Depending on the ligamentous injury this can lead to anterolateral rotary instability (anterior talofibular ligament injury) and/or talar tilt (calcaneofibular ligament injury) and additional problems depending on the type of additional injury.

For initial evaluation of an ankle injury radiographs of the ankle are usually obtained to exclude a fracture or fracture-dislocation. Further imaging of ankle injuries can be done with ultrasound or magnetic resonance imaging 2.

Lateral and AP views of the ankle and/or Mortise views can be initially performed to exclude fractures. They may show an avulsion fracture, joint effusion and/or soft tissue swelling.

Stress radiographs had been used for the quantification of subtalar tilt but similar information can be obtained clinically with the subtalar glide test 5.

CT can better illustrate subtle fractures, detect avulsion fractures or show a higher-grade osteochondral injury.

Ultrasound findings include thickening and hypoechogenicity of the affected ligament in case of a sprain. A tear will show an anechoic defect, a loss of continuity or absence of the ligament.

Common indications include prolonged pain after conservative management, or to exclude more extensive injuries. MRI can demonstrate anterior talofibular ligament and/or calcaneofibular ligament injury as well as injuries of flexor or the peroneal tendons.
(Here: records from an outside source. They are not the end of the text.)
(** C10. An authenticated PUT /posts/:id with matching path and body ids,
    for an id that no stored post has, is answered 500 with the route's
    own error message, not 404 and not 201; nothing is stored: the route
    calls the store's update, which changes nothing, and then its catch
    sends the 500. *)
Theorem put_post_absent_is_500 req env ps us usr :
  authenticated_as us req = Some usr →
  params_id req ≠ EmptyString →
  body req !! "id" = Some (JStr (params_id req)) →
  ps !! params_id req = None →
  let w := serve PUT_posts_id req env ps us in
  let r500 := {| status := 500; payload := BMessage "Something went wrong" |} in
  res w = Some r500 ∧
  posts w = ps ∧ users w = us ∧
  trace w =
    (auth_gate_trace req usr ++
     [EvStore (PostFindByIdAndUpdate (params_id req)
                 (collect_updated (body req)));
      EvSend r500])%list.
Proof.
  intros Hauth Hne Hid Habs. cbv zeta.
  unfold_route.
  rewrite (auth_gate_pass us ps req (λ user, put_posts_id isObjectId setOtherPaths user req)
              usr Hauth).
  unfold put_posts_id, BlogPost_findByIdAndUpdate.
  rewrite (ids_match req Hne Hid). run.
  destruct (isObjectId (params_id req)); run.
  2: { split_and!; try done. by rewrite <- app_assoc. }
  rewrite !setPath_title, !setPath_content.
  destruct (body req !! "title") as [v|]; [destruct (castString v)|]; run.
  1: { split_and!; try done. by rewrite <- app_assoc. }
  all: destruct (body req !! "content") as [v'|]; [destruct (castString v')|];
    run.
  all: try rewrite Habs; run.
  all: split_and!; try done; by rewrite <- app_assoc.
Qed.

(** How the 500 of an absent id comes about when the id is well formed and
    the update casts: the update finds no document and gives [null], and
    [apiRepr] on [null] throws. *)
Lemma update_absent_gives_null id updated w t c :
  isObjectId id = true →
  posts w !! id = None →
  setPath updated "title" None = inr t →
  setPath updated "content" None = inr c →
  BlogPost_findByIdAndUpdate isObjectId setOtherPaths id updated w =
    (Ok None, add_event (EvStore (PostFindByIdAndUpdate id updated)) w).
Proof.
  intros Hid Habs Ht Hc. unfold BlogPost_findByIdAndUpdate. run.
  rewrite Hid. run. rewrite Ht, Hc. run. by rewrite Habs.
Qed.

Lemma apiRepr_of_null w : apiRepr_of None w = (Throw TypeError, w).
Proof. done. Qed.

(** C5. A PUT /posts/:id with matching path and body ids, for a stored
    post: afterwards the post is still stored under its id with the same
    author and creation time; its title is the old one when the body has
    no title, and likewise its content; every other post and every user is
    as before. When the request is authenticated, the id is well formed
    and the values given for title and content cast to strings, the answer
    is 201 with the updated post, whose title and content are the values
    given. *)
Theorem put_post_frame req env ps us p :
  params_id req ≠ EmptyString →
  body req !! "id" = Some (JStr (params_id req)) →
  ps !! params_id req = Some p →
  let w := serve PUT_posts_id req env ps us in
  ∃ p',
    posts w !! params_id req = Some p' ∧
    BlogPost._id p' = BlogPost._id p ∧
    BlogPost.author p' = BlogPost.author p ∧
    BlogPost.created p' = BlogPost.created p ∧
    (body req !! "title" = None → BlogPost.title p' = BlogPost.title p) ∧
    (body req !! "content" = None →
     BlogPost.content p' = BlogPost.content p) ∧
    (∀ id, id ≠ params_id req → posts w !! id = ps !! id) ∧
    users w = us ∧
    (is_Some (authenticated_as us req) →
     isObjectId (params_id req) = true →
     (∀ v, body req !! "title" = Some v → ∃ t, castString v = inr t) →
     (∀ v, body req !! "content" = Some v → ∃ c, castString v = inr c) →
     res w = Some {| status := 201; payload := BPost (BlogPost.apiRepr p') |} ∧
     (∀ v, body req !! "title" = Some v →
           castString v = inr (BlogPost.title p')) ∧
     (∀ v, body req !! "content" = Some v →
           castString v = inr (BlogPost.content p'))).
Proof.
  intros Hne Hid Hp. cbv zeta.
  destruct (authenticated_as us req) as [usr|] eqn:Hauth.
  2: { destruct (auth_gate_closed PUT_posts_id req env ps us eq_refl Hauth)
         as (_ & -> & ->).
       exists p. by split_and!. }
  unfold_route.
  rewrite (auth_gate_pass us ps req (λ user, put_posts_id isObjectId setOtherPaths user req)
              usr Hauth).
  unfold put_posts_id, BlogPost_findByIdAndUpdate.
  rewrite (ids_match req Hne Hid). run.
  destruct (isObjectId (params_id req)) eqn:Hoid; run.
  2: { exists p. by split_and!. }
  rewrite !setPath_title, !setPath_content.
  destruct (body req !! "title") as [v|] eqn:Ht;
    [destruct (castString v) as [e|t] eqn:Hcv|]; run.
  1: { exists p. split_and!; try done. intros _ _ Hcast _.
       destruct (Hcast v eq_refl) as [t' Ht']. congruence. }
  all: destruct (body req !! "content") as [v'|] eqn:Hc;
    [destruct (castString v') as [e'|c] eqn:Hcv'|]; run.
  all: try (exists p; split_and!; try done; intros _ _ _ Hcast;
            destruct (Hcast v' eq_refl) as [c' Hc']; congruence).
  all: rewrite Hp; run; rewrite !setPath_title, !setPath_content;
    rewrite ?Ht, ?Hc, ?Hcv, ?Hcv'; run; rewrite applyOtherPaths_collect; run.
  all: eexists; split; [apply lookup_insert_eq|]; cbn.
  all: split_and!; try done; try congruence.
  all: try (intros id Hid'; by rewrite lookup_insert_ne).
  all: intros _ _ _ _; split_and!; try done; intros; congruence.
Qed.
Furthermore, MRI can exclude syndesmotic injury, osteochondral injury and or injury to the midtarsal joint, which can lead to treatment failure if not diagnosed 8.

The anterior talofibular ligament can be assessed in axial slices or oblique axial slices with a mild anteroinferior tilt in the suspected course of the ligament. The calcaneofibular ligament is best evaluated on oblique axial/coronal with a posteroinferior tilt again in the suspected course of the ligament and on coronal images.
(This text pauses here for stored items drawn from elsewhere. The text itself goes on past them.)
(** * DAH extractor: the text-to-airspace pipeline, embedded and verified

    The development follows the JavaScript sources of the pipeline:
    - [Parser]: the CSV / JSON / text parser ([parseDAHFile] with
      [detectFileFormat], [parseCSVFormat], [parseStructuredText],
      [parseJSONFormat], [parseGenericFormat] and their helpers);
    - [DahParser]: the PDF-text parser ([parseAirspaceText] with
      [extractCoordinatesFromLine], [parseDMSCoordinate], [dmsToDecimal],
      [extractVerticalLimits]);
    - [Converter]: the converter of parsed data ([convertToVATGlasses] with
      [convertAirspace], [convertPosition], [convertAirport],
      [normalizeAirspaceType], [normalizeAltitude], [normalizeCoordinate])
      and [validateVATGlassesData];
    - [SectorConverter]: the converter of PDF-text records to sectors
      ([convertToVATGlasses] with [convertAirspace], [formatCoordinate],
      [parseAltitude], [extractPositionId], [extractLocationName],
      [determinePositionPrefix]).

    The JavaScript run-time the sources rely on is modelled first: strings
    ([Text]), numbers ([Num]), regular expressions ([Regex]), [JSON.parse]
    as a recogniser ([Json]) and plain objects used as dictionaries
    ([Dict]).

    Modelling conventions.
    - A string is the sequence of its UTF-16 code units; the model covers the
      code units 0..255, one [ascii] each, which contains every character the
      sources' patterns mention (the degree sign is code unit 176).  Case
      mapping is that of the letters whose other case is a code unit
      0..255 too: a-z / A-Z and the Latin-1 letters 224..254 / 192..222.
      The sharp s, the micro sign and the y with diaeresis, whose capitals
      are not such code units, are left as they are.
    - A number is [NaN], an infinity or an exact rational: rounding to the
      nearest double, hence also the overflow of a long numeral to an
      infinity, and the sign of zero are not represented.
    - An exception is a value of [exn] returned through [result]. *)

From Stdlib Require Import String Ascii List ZArith QArith Qround Qabs Bool Lia Arith.
From Stdlib Require Import Sorted Permutation Lqa.
Import ListNotations.
Close Scope Q_scope.
Set Warnings "-register-all".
Ligament injury might reveal thickening, thinning, irregularity, discontinuity or an absent ligament. Sometimes bony avulsions can be seen.
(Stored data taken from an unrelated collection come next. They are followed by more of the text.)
(** The source has the file [d/f]; in the target, [d] is a regular file. *)
Definition start : World :=
  Examples.world_of
    [([], Examples.dir_node); (["s"], Examples.dir_node); (["t"], Examples.dir_node);
     (["s"; "d"], Examples.dir_node);
     (["s"; "d"; "f"], Examples.file_node 63835596805000000000 [Byte.x66]);
     (["t"; "d"], Examples.file_node 63835596807000000000 [Byte.x64])]%string.

Definition opts : Options := mkOptions ["s"] ["t"] false%string.

Definition run := @Sync Examples.limits opts start.

End BlockedExample.

(** C7, as stated, fails: [d/f] is a regular file of the source that the
    target does not have, and after the run the target still does not
    have it and nothing was counted as copied; the run recorded two errors
    instead (the directory that could not be made, the file that could not
    be examined). *)
Lemma missing_file_not_copied :
  is_regular <$> w_fs BlockedExample.start !! ["s"; "d"; "f"]%string = Some true ∧
  w_fs BlockedExample.start !! ["t"; "d"; "f"]%string = None ∧
  node_after BlockedExample.run ["t"; "d"; "f"]%string = Some None ∧
  Copied <$> report_of BlockedExample.run = Some 0 ∧
  length <$> (Errors <$> report_of BlockedExample.run) = Some 2%nat.
Proof. split_and!; vm_compute; reflexivity. Qed.

Module NestedExample.

(** The source root [t/s] lies inside the target root [t], and holds the
    file [s/f]. *)
Definition start : World :=
  Examples.world_of
    [([], Examples.dir_node); (["t"], Examples.dir_node); (["t"; "s"], Examples.dir_node);
     (["t"; "s"; "s"], Examples.dir_node);
     (["t"; "s"; "s"; "f"], Examples.file_node 63835596805000000000 [Byte.x66])]%string.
In case of a lateral ankle sprain the report should include the following:

Lateral ankle sprains are usually treated conservatively with rest, ice, compression and limb elevation, also referred to as RICE (rest, ice, compression, elevation) regimen in the initial phase 3,8.

In addition, external stabilization can be beneficial in the initial period for protection from inversion and to prevent uncontrolled stresses. Best results are apparently achieved with a semi-rigid ankle brace 8. The same can be one in cases of lateral ankle sprains complicated by small nondisplaced fractures. In more severe injuries a short-term immobilization can be prescribed beforehand 8.

Further management includes physical therapy and a comprehensive rehabilitation with early motion or movement exercises, followed by strengthening exercises, balance training and endurance and agility exercises in the later stages, emphasizing proprioception as well as neuromuscular and postural control 5.

Surgical treatment plays a minor role in the treatment of acute ankle sprains and includes arthroscopy and/or ligament repair or reconstruction e.g in chronic cases, more severe cases in athletes or extensive ligamentous injuries. The indication is recommended to be done on an individual basis and should also be focussed on preventing repetitive sprains 8.

A major sequel of lateral ankle sprains in particular if repetitive is chronic ankle instability 1-3.

More than half of the patients have still residual symptoms between 6 weeks and 18 months 5,10 and up to 30% report pain on activity 2.5 to 5 years after the acute event 9. Up to 5% of athletes sustaining an ankle sprain have to change and up to 4% to stop their sportive activities 3. In non-athletes, up to 6% are not able to continue their previous occupation and a further 15% need additional support to continue it 1. Short-term prognostic factors include weight-bearing status and injury grade, medium-term pain, weight-bearing and a functional activity score 6. There are also reports, which found that MRI is an independent predictor 9.

In the case of combined anterior talofibular and calcaneofibular ligament injury, special scrutiny should be placed on the deltoid ligament to look out for additional deltoid ligament injury as well as on a possible associated subtalar injury.